Concurrent read and write of a device array?

Hello, I have a kernel that’ll run for about a minute, which will continuously write updates to an array of integers on device. I’d like to visualize the progress of this kernel, that is, to copy this array (actually a texture) to an opengl texture, say every 2 seconds. I use cudaGraphicsMapResources and cudaMemcpyToArray to do the data transfer. Is there a way to achieve this? I’m new to CUDA and can’t find any plausible solution… I’ve tried to use a separarte stream for the kernel, but the copy always happens after the kernel launch finishes. Thanks!

Are the kernel and the copy both on manually-created streams? Because if one is on the default stream, that stream synchronizes with all other streams.

Otherwise, maybe you could break up your update into chunks.
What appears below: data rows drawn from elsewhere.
Lemma supply_workers_run s platform t u t' :
  treasury_ok t → int64 s → int64 platform → supply_workers s platform t = Ok (u, t') →
  treasury_ok t' ∧ same_rest t t' ∧ funds t' = funds t - s - platform ∧
  core_supply t' = core_supply t + s ∧ budget_supply (props t') = budget_supply (props t) + s ∧
  miner_supply (props t') = miner_supply (props t) ∧ worker_payed (props t') = worker_payed (props t).
Proof.
  intros Hok Hs Hpl Hrun. pose proof Hok as [[_ Ht] [T1 T2 T3 T4 T5 T6 T7 T8] _ _ _]. unfold supply_workers in Hrun.
  apply M_bind_Ok in Hrun as (d & ? & [Hd ->]%on_books_get & Hrun).
  apply M_bind_Ok in Hrun as (? & ? & [-> ->]%get_st_Ok & Hrun).
  destruct (typed_core _ _ Ht Hd) as (Hcs & Hac & HS & HA).
  apply M_bind_Ok in Hrun as (sum & ? & [Hsum ->]%lift_Ok & Hrun).
  destruct (safe_add_Ok _ _ _ Hcs Hs Hsum) as [-> Hsi].
  apply M_bind_Ok in Hrun as (? & t1 & ->%on_books_modify & Hrun).
  destruct (write_supply t d (current_supply d + s) Hok Hd Hsi) as (Hok1 & Hf1 & Hs1 & _ & _ & _).
  set (t1 := set_books _ t) in *.
  apply M_bind_Ok in Hrun as (b & ? & [Hb ->]%lift_Ok & Hrun).
  apply M_bind_Ok in Hrun as (w & ? & [Hw ->]%lift_Ok & Hrun).
  apply M_bind_Ok in Hrun as (f & ? & [Hf ->]%lift_Ok & Hrun).
  destruct (safe_add_Ok _ _ _ T7 Hs Hb) as [-> Hbi]. destruct (safe_add_Ok _ _ _ T4 Hs Hw) as [-> Hwi].
  destruct (safe_add_Ok _ _ _ T8 Hpl Hf) as [-> Hfi].
  apply M_bind_Ok in Hrun as (? & t2 & ->%modify_st_Ok & Hrun).
  set (p2 := add_budget_supply _ _ _ _ _) in *.
  destruct (write_props t1 p2) as [Hok2 Hf2]; [done|constructor; (exact Hs || done)|done|].
  apply take_platform_fees_run in Hrun as (Hok3 & Hp3 & Hr3 & Hf3 & Hs3); [|done|done].
  split_and!; try done; rewrite ?Hp3; try done.
  - etransitivity; [|exact Hr3]. by split.
  - rewrite Hf3, Hf2, Hf1. unfold core_supply. lia.
  - rewrite Hs3. change (core_supply (set_props p2 t1)) with (core_supply t1). rewrite Hs1. unfold core_supply. lia.
Qed.

Lemma fund_workers_run asked t b t' :
  treasury_ok t → caps t → int64 asked → 0 ≤ asked → fund_workers asked t = Ok (b, t') →
  treasury_ok t' ∧ same_rest t t' ∧ caps t' ∧ int64 b ∧ 0 ≤ b ≤ asked ∧
  miner_supply (props t') = miner_supply (props t) ∧ worker_payed (props t') = worker_payed (props t) ∧
  (room_for_workers t → funds t' = funds t - b).
Proof.
  intros Hok Hcaps Hn Hpos Hrun. pose proof Hok as [[Hbal Ht] [T1 T2 T3 T4 T5 T6 T7 T8] _ Hmx _].
  unfold fund_workers in Hrun.
  apply M_bind_Ok in Hrun as (d & ? & [Hd ->]%on_books_get & Hrun).
  apply M_bind_Ok in Hrun as (? & ? & [-> ->]%get_st_Ok & Hrun).
  destruct (typed_core _ _ Ht Hd) as (Hcs & Hac & HS & HA). cbn zeta in Hrun.
  rewrite platform_fees_balance in Hrun.
  destruct (held_ok (GRAPHENE_PLATFORM_ACCOUNT, GRAPHENE_CORE_ASSET) _ Hbal) as [Hp0 Hpi]. fold (platform_fees t) in Hp0, Hpi.
  destruct (Z.leb_spec asked (platform_fees t)) as [Hle|Hgt].
  - apply M_bind_Ok in Hrun as (? & t1 & Htake & Hrun).
    apply take_platform_fees_run in Htake as (Hok1 & Hp1 & Hr1 & Hf1 & Hs1); [|done|done].
    apply M_bind_Ok in Hrun as (? & ? & [-> ->]%get_st_Ok & Hrun). rewrite Hp1 in Hrun.
    apply M_bind_Ok in Hrun as (f & ? & [Hf ->]%lift_Ok & Hrun).
    destruct (safe_add_Ok _ _ _ T8 Hn Hf) as [-> Hfi].
    apply M_bind_Ok in Hrun as (? & t2 & ->%modify_st_Ok & Hrun). injection Hrun as <- <-. rewrite Hp1.
    destruct (write_props t1 (add_budget_fees (props t) (budget_fees_used (props t) + asked))) as [Hok2 Hf2];
      [done|by constructor|by rewrite Hp1|].
    pose proof (rest_params _ _ Hr1) as Hpar. destruct Hcaps as [C1 C2 C3]. split_and!; try done.
    + etransitivity; [exact Hr1|]. by split; cbn; rewrite ?Hp1.
    + split; cbn; [|done|done]. change (core_supply t1 ≤ max_supply (budget_params t1)). by rewrite Hpar, Hs1.
    + intros _. by rewrite Hf2, Hf1.
  - apply M_bind_Ok in Hrun as (miss & ? & [Hmiss ->]%lift_Ok & Hrun).
    destruct (safe_sub_Ok _ _ _ Hn Hpi Hmiss) as [-> Hmi].
    apply M_bind_Ok in Hrun as (s & ? & [Hs ->]%lift_Ok & Hrun).
    assert (int64 GRAPHENE_MAX_SHARE_BUDGET) as HM by (unfold GRAPHENE_MAX_SHARE_BUDGET; int_lia).
    apply limit_supply_spec in Hs; [|done..]. rewrite <- HS in Hs. fold (core_supply t) in Hs.
    destruct Hcaps as [C1 C2 C3].
    assert (int64 s) as Hsi by int_lia.
    apply M_bind_Ok in Hrun as (? & t1 & Hrun1 & [Hb ->]%lift_Ok).
    destruct (safe_add_Ok _ _ _ Hsi Hpi Hb) as [-> Hbi].
    destruct (Z.ltb_spec 0 s).
    + apply supply_workers_run in Hrun1 as (Hok1 & Hr1 & Hf1 & Hs1 & Hb1 & Hm1 & Hw1); [|done..].
      pose proof (rest_params _ _ Hr1) as Hpar. split_and!; try done; try lia.
      split; rewrite ?Hpar; lia.
    + injection Hrun1 as _ <-. split_and!; try done; try lia. intros [R1 R2]. lia.
Qed.
End Funding.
Instead of UpdateEverything, CopyEverything your could loop over UpdateTenPercent, CopyTenPercent to get ten preview steps per update.

I agree that buffer/image map/unmap does not seem to proceed when a kernel is running, regardless of stream usage. I could speculate as to why this might be - basically that the map/unmap process affects the GPU/CUDA context memory map, and I think modifications to the memory map are typically not done until there are no kernels executing.

Since your update rate desire is fairly low - 1 frame every 2 seconds, I believe it should be possible to let your kernel run, asynchronously copy data to a host pinned buffer, and then use glDrawPixels (or your favorite texture method) from that host memory to update the display.

Thanks for your replies! I’ve found a solution using two host threads, one launches the kernel (ten percent) in a loop, and the other run at 60 fps, checking if the kernel has just finished during each frame (using a mutex and conditional variable to synchronize). In this way I can maintain a responsive ui and update the calculated texture whenever it is available.